Cardstack’s Protocol for Syncing Application States
At Cardstack, we’ve been working on an essential piece of infrastructure: It’s called Gitchain. While this is a tricky piece of technology to explain, because it connects Git and blockchain — two things nobody really understands — it is an important piece of our vision of bringing the Web to the 3.0 era. It allows applications to be broken into small components called cards, which move fluidly between individual organizations, and enables people to live self-sovereign lives through the ownership of data.
When it comes to blockchain-based applications, people always ask, “Does everything you do on a website or in a Web app belong to the blockchain? Do you write absolutely everything to the blockchain?” The answer is “no”. Writing information to the blockchain is time-consuming and expensive. Therefore, it is not an efficient way of storing a massive amount of data; especially as much data as it takes to run an application people will find comparable in quality and sophistication to what they’re used to with centralized websites. That is why we focus on using Git as a protocol.

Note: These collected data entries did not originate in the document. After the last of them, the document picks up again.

(* ===== verification/Process.v ===== *)
(** * Processes: the process data of [core/src/task.rs], and
    [api/src/imp/task/wait.rs] and [exit.rs]

    The process tree ([axprocess]) and the signal managers ([axsignal]) are
    interfaces; what the kernel keeps beside them for each process and thread is
    [ProcessData] and [ThreadData].  A resource that processes may share is an
    identity, and the kernel's state maps the identities to their contents. *)

From stdpp Require Import base list gmap option.
From Stdlib Require Import ZArith Lia.
From S2P Require Import Prelude Bytes AddrSpace Ptr.
From S2P Require Import FdTable Futex Mmap.
Import ListNotations.

(** ** [axprocess]

    Processes and threads by number; [p_thread_exit p t code] is [Thread::exit]
    of the thread [t] of [p], which tells whether it was the last. *)
Class AxProcess (PS : Type) : Type := {
  p_children : PS -> Z -> list Z;
  p_parent : PS -> Z -> option Z;
  p_pgid : PS -> Z -> Z;
  p_threads : PS -> Z -> list Z;
  p_is_zombie : PS -> Z -> bool;
  p_exit_code : PS -> Z -> Z;
  p_is_group_exited : PS -> Z -> bool;
  p_is_init : Z -> bool;
  p_free : Z -> PS -> PS;
  p_thread_exit : Z -> Z -> Z -> PS -> bool * PS;
  p_exit : Z -> PS -> PS;
  p_group_exit : Z -> PS -> PS;
  p_fork : Z -> Z -> PS -> PS;
  p_new_thread : Z -> Z -> PS -> PS
}.

(** What is documented of them: a thread's exit sets the exit code unless the
    group is already exiting, and removes the thread; a process's exit makes it
    a zombie (the init process never is one) that keeps its place in the tree,
    its children passing to init; freeing removes it from its parent's children. *)
Class AxProcessOk (PS : Type) `{AxProcess PS} : Prop := {
  thread_exit_threads s p t c : p_threads (snd (p_thread_exit p t c s)) p = filter (fun x => x <> t) (p_threads s p);
  thread_exit_last s p t c : fst (p_thread_exit p t c s) = true <-> filter (fun x => x <> t) (p_threads s p) = [];
  thread_exit_code s p t c :
    p_exit_code (snd (p_thread_exit p t c s)) p = if p_is_group_exited s p then p_exit_code s p else c;
  thread_exit_children s p t c q x :
    x ∈ p_children (snd (p_thread_exit p t c s)) q <-> x ∈ p_children s q;
  thread_exit_tree s p t c q : let s' := snd (p_thread_exit p t c s) in
    p_parent s' q = p_parent s q /\ p_pgid s' q = p_pgid s q /\
    p_is_zombie s' q = p_is_zombie s q /\ p_is_group_exited s' q = p_is_group_exited s q;
  exit_zombie s p q : p_is_zombie (p_exit p s) q = (bool_decide (p = q) && negb (p_is_init p)) || p_is_zombie s q;
  exit_keeps s p q : p_exit_code (p_exit p s) q = p_exit_code s q /\ p_pgid (p_exit p s) q = p_pgid s q /\
    p_is_group_exited (p_exit p s) q = p_is_group_exited s q /\ p_threads (p_exit p s) q = p_threads s q;
  exit_parent s p q : p_parent s q <> Some p -> p_parent (p_exit p s) q = p_parent s q;
  exit_children s p q c : q <> p -> c ∈ p_children s q -> c ∈ p_children (p_exit p s) q;
  group_exit_children s p q x : x ∈ p_children (p_group_exit p s) q <-> x ∈ p_children s q;
  group_exit_tree s p q : let s' := p_group_exit p s in
    p_parent s' q = p_parent s q /\ p_pgid s' q = p_pgid s q /\
    p_is_zombie s' q = p_is_zombie s q /\ p_exit_code s' q = p_exit_code s q /\ p_threads s' q = p_threads s q;
  group_exit_flag s p : p_is_group_exited (p_group_exit p s) p = true;
  free_children s p q : p_parent s p = Some q -> p ∉ p_children (p_free p s) q;
  free_keeps s p q : p_exit_code (p_free p s) q = p_exit_code s q
}.

(** ** [axsignal]

    [SG] is the state of all the signal managers, which are named by their
    process or thread; [SA] a table of signal actions, [SI] a [SignalInfo]. *)
Class AxSignal (SG SA SI : Type) : Type := {
  Signo_from_repr : Z -> option Z;
  SIGCHLD : Z;
  SIGKILL : Z;
  SA_default : SA;
  SignalInfo_new : Z -> Z -> SI;
  sg_send_process : Z -> SI -> SG -> SG;
  sg_send_thread : Z -> SI -> SG -> SG
}.

(** ** The data of a process and of a thread *)

Record ProcessData (WQ : Type) : Type := mkPD {
  exe_path : str;
  aspace : nat;
  ns_fd_table : nat;
  ns_cwd : nat;
  pd_heap : Heap;
  child_exit_wq : WQ;
  exit_signal : option Z;
  sig_actions : nat;
  futex_table : FutexState WQ
}.
Arguments mkPD {WQ} _ _ _ _ _ _ _ _ _.
Arguments exe_path {WQ} _.
Arguments aspace {WQ} _.
Arguments ns_fd_table {WQ} _.
Arguments ns_cwd {WQ} _.
Arguments pd_heap {WQ} _.
Arguments child_exit_wq {WQ} _.
Arguments exit_signal {WQ} _.
Arguments sig_actions {WQ} _.
Arguments futex_table {WQ} _.

Record ThreadData : Type := mkTD { clear_child_tid : Z }.

(** [ThreadData::new]. *)
Definition ThreadData_new : ThreadData := mkTD 0.
Definition set_clear_child_tid (a : Z) (d : ThreadData) : ThreadData := mkTD a.

Section Data.
Context {WQ : Type} `{WaitQueue WQ}.

(** [ProcessData::new]; the caller initialises the entries of the namespace. *)
Definition ProcessData_new (USER_HEAP_BASE : Z) (exe : str) (asp actions : nat)
  (exit_signal : option Z) (fds cwd : nat) : ProcessData WQ :=
  mkPD exe asp fds cwd (mkHeap USER_HEAP_BASE USER_HEAP_BASE) wq_new exit_signal actions futex_new.

Definition is_clone_child (SIGCHLD : Z) (d : ProcessData WQ) : bool :=
  negb (bool_decide (exit_signal d = Some SIGCHLD)).

Definition set_wq (q : WQ) (d : ProcessData WQ) : ProcessData WQ :=
  mkPD (exe_path d) (aspace d) (ns_fd_table d) (ns_cwd d) (pd_heap d) q (exit_signal d)
    (sig_actions d) (futex_table d).
Definition set_futex (f : FutexState WQ) (d : ProcessData WQ) : ProcessData WQ :=
  mkPD (exe_path d) (aspace d) (ns_fd_table d) (ns_cwd d) (pd_heap d) (child_exit_wq d)
    (exit_signal d) (sig_actions d) f.
End Data.

(** ** The state of the kernel *)

(** [k_files] holds every descriptor table by its identity, with the heap of
    files they share. *)
Record KState (PS T AS WQ SG SA CW : Type) : Type := mkK {
  k_ps : PS;
  k_pdata : gmap Z (ProcessData WQ);
  k_tdata : gmap Z ThreadData;
  k_spaces : gmap nat (UState AS);
  k_files : FdState (gmap nat T);
  k_cwds : gmap nat CW;
  k_actions : gmap nat SA;
  k_sig : SG
}.
Arguments mkK {PS T AS WQ SG SA CW} _ _ _ _ _ _ _ _.
Arguments k_ps {PS T AS WQ SG SA CW} _.
Arguments k_pdata {PS T AS WQ SG SA CW} _.
Arguments k_tdata {PS T AS WQ SG SA CW} _.
Arguments k_spaces {PS T AS WQ SG SA CW} _.
Arguments k_files {PS T AS WQ SG SA CW} _.
Arguments k_cwds {PS T AS WQ SG SA CW} _.
Arguments k_actions {PS T AS WQ SG SA CW} _.
Arguments k_sig {PS T AS WQ SG SA CW} _.

Section State.
Context {PS T AS WQ SG SA CW : Type}.
Abbreviation K := (KState PS T AS WQ SG SA CW).

Definition set_ps (x : PS) (k : K) : K :=
  mkK x (k_pdata k) (k_tdata k) (k_spaces k) (k_files k) (k_cwds k) (k_actions k) (k_sig k).
Definition set_pdata (x : gmap Z (ProcessData WQ)) (k : K) : K :=
  mkK (k_ps k) x (k_tdata k) (k_spaces k) (k_files k) (k_cwds k) (k_actions k) (k_sig k).
Definition set_tdata (x : gmap Z ThreadData) (k : K) : K :=
  mkK (k_ps k) (k_pdata k) x (k_spaces k) (k_files k) (k_cwds k) (k_actions k) (k_sig k).
Definition set_spaces (x : gmap nat (UState AS)) (k : K) : K :=
  mkK (k_ps k) (k_pdata k) (k_tdata k) x (k_files k) (k_cwds k) (k_actions k) (k_sig k).
Definition set_files (x : FdState (gmap nat T)) (k : K) : K :=
  mkK (k_ps k) (k_pdata k) (k_tdata k) (k_spaces k) x (k_cwds k) (k_actions k) (k_sig k).
Definition set_cwds (x : gmap nat CW) (k : K) : K :=
  mkK (k_ps k) (k_pdata k) (k_tdata k) (k_spaces k) (k_files k) x (k_actions k) (k_sig k).
Definition set_actions (x : gmap nat SA) (k : K) : K :=
  mkK (k_ps k) (k_pdata k) (k_tdata k) (k_spaces k) (k_files k) (k_cwds k) x (k_sig k).
Definition set_sig (x : SG) (k : K) : K :=
  mkK (k_ps k) (k_pdata k) (k_tdata k) (k_spaces k) (k_files k) (k_cwds k) (k_actions k) x.
(** [clone] with [CLONE_THREAD], [CLONE_VM] and [CLONE_SIGHAND] makes no
    process: the caller's process gets one thread more, whose task runs in the
    caller's address space on the given stack and clears the given word when it
    ends; no resource is copied. *)
Theorem clone_thread_spec p name id tf flags stack parent_tid child_tid tls d k1 (c : C) :
  let f := from_bits_truncate CloneFlags_all (Z.land flags (as_u32 (Z.lnot FLAG_MASK))) in
  let tid := as_u32 id in
  Z.land flags FLAG_MASK = 0 -> contains f CLONE_THREAD = true -> contains f CLONE_VM = true ->
  contains f CLONE_SIGHAND = true -> contains f CLONE_CHILD_SETTID = false ->
  (if contains f CLONE_PARENT_SETTID then on_space p (write_user parent_tid tid) else mret tt) (c_k c) = (Ok tt, k1) ->
  k_pdata (c_k c) !! p = Some d ->
  exists c' uctx, sys_clone USER_HEAP_BASE p_session alive p name id tf flags stack parent_tid child_tid tls c
      = (Ok (as_isize tid), c') /\
    k_ps (c_k c') = p_new_thread p tid (k_ps (c_k c)) /\ k_pdata (c_k c') = k_pdata (c_k c) /\
    k_files (c_k c') = k_files (c_k c) /\ k_spaces (c_k c') = k_spaces k1 /\
    k_tdata (c_k c') !! tid = Some (mkTD (if contains f CLONE_CHILD_CLEARTID then child_tid else 0)) /\
    c_tasks c' = c_tasks c ++ [mkTask id name uctx None (aspace d)] /\
    (stack <> 0 -> contains f CLONE_SETTLS = true ->
     uctx = uctx_set_retval 0 (uctx_set_tls tls (uctx_set_sp stack (uctx_from tf)))).
Proof.
  intros f tid Hx Ht Hvm Hsh Hcs Hw Hd. unfold sys_clone. fold f. rewrite Hx.
  rewrite (contains_lor f CLONE_VM), Ht, Hvm, Hsh, Hcs. cbn [andb negb Z.eqb].
  assert (Hk : (if contains f CLONE_PARENT_SETTID then on_k (W := W) (UC := UC) (on_space p (write_user parent_tid (as_u32 id)))
    else mret tt) c = (Ok tt, mkC k1 (c_tables c) (c_tasks c)) /\
    k_pdata k1 = k_pdata (c_k c) /\ k_ps k1 = k_ps (c_k c) /\ k_files k1 = k_files (c_k c)).
  { fold tid. destruct (contains f CLONE_PARENT_SETTID).
    - unfold on_k. rewrite Hw. by destruct (on_space_inv _ _ _ _ _ Hw) as (? & ? & ?).
    - unfold_M. injection Hw as <-. by destruct c. }
  destruct Hk as (Hk & K1 & K2 & K3).
  unfold mbind at 1, M_bind at 1. unfold mret at 1, M_ret at 1. unfold mbind at 1, M_bind at 1.
  rewrite Hk. unfold on_k at 1, process_data. unfold_M. cbn [c_k]. rewrite K1, Hd. cbn [unwrap_opt].
  edestruct (spawn_thread_ok p tid f child_tid) as (c' & E & Q1 & Q2 & Q3 & Q4 & _ & _ & Q7 & Q8);
    [|fold tid; rewrite E]; [cbn [c_k]; by rewrite K1|].
  eexists c', _. split; [reflexivity|]. cbn [c_k c_tasks] in *.
  rewrite Q1, Q2, Q3, Q4, Q7, Q8, K1, K2, K3. split_and!; auto.
  intros Hst Htls. rewrite Htls. by rewrite (proj2 (Z.eqb_neq stack 0)).
Qed.
End CloneTheorems.

(** ** A concrete system *)

Module CloneSample.
Import SimpleMem FutexSample FdTable.Sample ProcessSample.
#[local] Existing Instance Ptr.Sample.sample_conv.

#[export] Instance map_weak : WeakMap (gmap Z Z) := {
  wm_insert k v w := <[k := v]> w;
  wm_get alive w k := match w !! k with Some v => if alive v then Some v else None | None => None end;
  wm_values alive w := filter (fun v => alive v = true) (snd <$> map_to_list w)
}.
#[export] Instance map_weak_ok : WeakMapOk (gmap Z Z).
Proof.
  split; simpl.
  - intros. by rewrite lookup_insert_eq.
  - intros. by rewrite lookup_insert_ne.
  - intros alive w k v. destruct (w !! k) as [x|]; [|done]. destruct (alive x) eqn:E; [|done]. by intros [= <-].
  - intros a a' w k v Hl. destruct (w !! k) as [x|]; [|done]. destruct (a x); [|done]. intros [= <-] Ha. by rewrite Ha.
  - intros a a' w k v Hl. destruct (w !! k) as [x|]; [|done]. destruct (a' x) eqn:E; [|done].
    intros [= <-]. by rewrite (Hl x E).
Qed.

#[export] Instance reg_context : UserContext Z (list Z) := {
  uctx_from tf := [tf]; uctx_set_sp x u := x :: u; uctx_set_tls x u := x :: u; uctx_set_retval x u := x :: u
}.
#[export] Instance simple_clone : AddrSpaceClone simple_aspace := {
  us_try_clone u := (Ok u, u); copy_mappings_from_kernel a := (Ok tt, a); separate_kernel_table := false
}.
#[export] Instance simple_clone_ok : AddrSpaceCloneOk simple_aspace.
Proof. split. intros u u' v [= <- <-]. done. Qed.
#[export] Instance linux_clone : CloneConsts := {|
  CLONE_VM := 256; CLONE_FS := 512; CLONE_FILES := 1024; CLONE_SIGHAND := 2048; CLONE_PTRACE := 8192;
  CLONE_VFORK := 16384; CLONE_PARENT := 32768; CLONE_THREAD := 65536; CLONE_NEWNS := 131072;
  CLONE_SYSVSEM := 262144; CLONE_SETTLS := 524288; CLONE_PARENT_SETTID := 1048576;
  CLONE_CHILD_CLEARTID := 2097152; CLONE_UNTRACED := 8388608; CLONE_CHILD_SETTID := 16777216;
  CLONE_NEWCGROUP := 33554432; CLONE_NEWUTS := 67108864; CLONE_NEWIPC := 134217728;
  CLONE_NEWUSER := 268435456; CLONE_NEWPID := 536870912; CLONE_NEWNET := 1073741824; CLONE_IO := 2147483648
|}.
#[export] Instance linux_clone_ok : CloneConstsOk.
Proof. repeat constructor; discriminate. Qed.

Definition all_alive : Alive := mkAlive (fun _ => true) (fun _ => true) (fun _ => true) (fun _ => true).
Definition system : CState tree (gmap Z nat) simple_aspace (list Z) (list (Z * (Z * Z))) Z str (gmap Z Z) (list Z) :=
  mkC (two_procs false) (mkTables ∅ ∅ ∅ ∅) [].

Lemma two_procs_caller : caller_ok (two_procs false) 2 (data 0 [2]) parent_space (fd_table booted) [].
Proof.
  split; [reflexivity|reflexivity|apply lookup_singleton_eq| |apply lookup_singleton_eq].
  exists no_ext. exact (fd_reachable_invariant booted booted_reachable).
Qed.

Lemma clone_process_shares_witness :
  exists k' cd, clone_process 65536 2 4 1280 (Some 17) (two_procs false) = (Ok (aspace cd), k') /\
    k_ps k' = p_fork 2 4 (k_ps (two_procs false)) /\ k_pdata k' = <[4 := cd]> (k_pdata (two_procs false)) /\
    exit_signal cd = Some 17 /\
    cloned 65536 (two_procs false) k' 1280 (data 0 [2]) (data 0 [2]) cd parent_space (fd_table booted) [].
Proof.
  apply (clone_process_shares 65536 2 2 4 1280 (Some 17) (data 0 [2]) (data 0 [2]) parent_space
    (fd_table booted) [] (two_procs false)); [apply two_procs_caller|reflexivity|reflexivity|discriminate].
Defined.

Lemma fork_spec_witness :
  exists c' cd, sys_fork 65536 (fun _ _ => 2) (fun _ => all_alive) 2 [] 4 77 system = (Ok 4, c') /\
    k_ps (c_k c') = p_new_thread 4 4 (p_fork 2 4 (k_ps (c_k system))) /\
    k_pdata (c_k c') !! 4 = Some cd /\ k_pdata (c_k c') !! 2 = Some (data 0 [2]) /\
    exit_signal cd = Some SIGCHLD /\ k_tdata (c_k c') !! 4 = Some (mkTD 0) /\
    c_tasks c' = c_tasks system ++ [mkTask 4 [] (uctx_set_retval 0 (uctx_from 77)) None (aspace cd)] /\
    forked 65536 (c_k system) (c_k c') (data 0 [2]) cd parent_space (fd_table booted) [].
Proof.
  apply (fork_spec 65536 (fun _ _ => 2) (fun _ => all_alive) 2 [] 4 77 (data 0 [2]) parent_space
    (fd_table booted) [] system);
    [lia|by vm_compute|reflexivity|apply two_procs_caller| |discriminate].
  by eexists _, _, _.
Defined.

Lemma clone_thread_spec_witness :
  exists c' uctx, sys_clone 65536 (fun _ _ => 2) (fun _ => all_alive) 2 [] 4 77 4001536 6000 4096 4100 5000 system
      = (Ok (as_isize (as_u32 4)), c') /\
    k_pdata (c_k c') = k_pdata (c_k system) /\
    c_tasks c' = c_tasks system ++ [mkTask 4 [] uctx None 0%nat].
Proof.
  edestruct (clone_thread_spec 65536 (fun _ _ => 2) (fun _ => all_alive) 2 [] 4 77 4001536 6000 4096 4100 5000
    (data 0 [2]) (snd (on_space 2 (write_user (H3 := pid_pod) 4096 4) (two_procs false))) system)
    as (c' & uctx & E & _ & Hp & _ & _ & _ & Ht & _); [by vm_compute..|reflexivity|].
  exists c', uctx. split_and!; [exact E|exact Hp|exact Ht].
Defined.

Lemma task_tables_complete_witness :
  let tb := add_thread_to_table (W := gmap Z Z) all_alive 5 5 2 1 (mkTables ∅ ∅ ∅ ∅) in
  5 = 5 /\ get_process all_alive tb 5 = Ok 5 /\ get_process_group all_alive tb 2 = Ok 2 /\
  get_session all_alive tb 1 = Ok 1.
Proof.
  apply (task_tables_complete (fun t => t) (fun _ => 2) (fun _ => 1) all_alive (mkTables ∅ ∅ ∅ ∅) all_alive
    (add_thread_to_table (W := gmap Z Z) all_alive 5 5 2 1 (mkTables ∅ ∅ ∅ ∅)));
    [by split; [done|..]| |by vm_compute].
  apply rtc_once. apply (step_thread (W := gmap Z Z) (fun t => t) (fun _ => 2) (fun _ => 1) all_alive all_alive _ 5); done.
Defined.
End CloneSample.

The primary, best-known technique for building end-usable, scalable applications using blockchain is called “Layer 2 architecture”, which means: You build a layer that does not write everything to a blockchain; and most of the interaction goes into this Layer 2.
Gitchain is a chain-agnostic Layer 2 application state synchronization and syndication protocol based on Git. Basically, Gitchain is a Layer 2 application protocol; and some subset of the application state that is stored in this Layer 2 protocol gets anchored onto the blockchain. This allows us to achieve scalable applications that are end-user friendly, while still getting a lot of the nice characteristics that come with the use of blockchain.
Our approach is about something familiar to people on the Web: content and data application. We have published a video about our vision regarding content creation and distribution. It shows how easy collaboration can be, as people author content they can then share with each other — a simple workflow coordinated through a protocol. This use case of content creation and distribution introduces the idea of Git combined with blockchain.
Git is a version control software that was invented by Linus Torvald — the creator of Linux, which runs most of the world these days. Blockchain is a way to record global rights. And Git, the protocol itself, actually has a lot in common with the blockchain.
Wikipedia says: “The Git history is stored in such a way that the ID of a particular version (a commit in Git terms) depends upon the complete development history leading up to that commit. Once it is published, it is not possible to change the old versions without it being noticed. The structure is similar to a Merkle tree, but with added data at the nodes and leaves.”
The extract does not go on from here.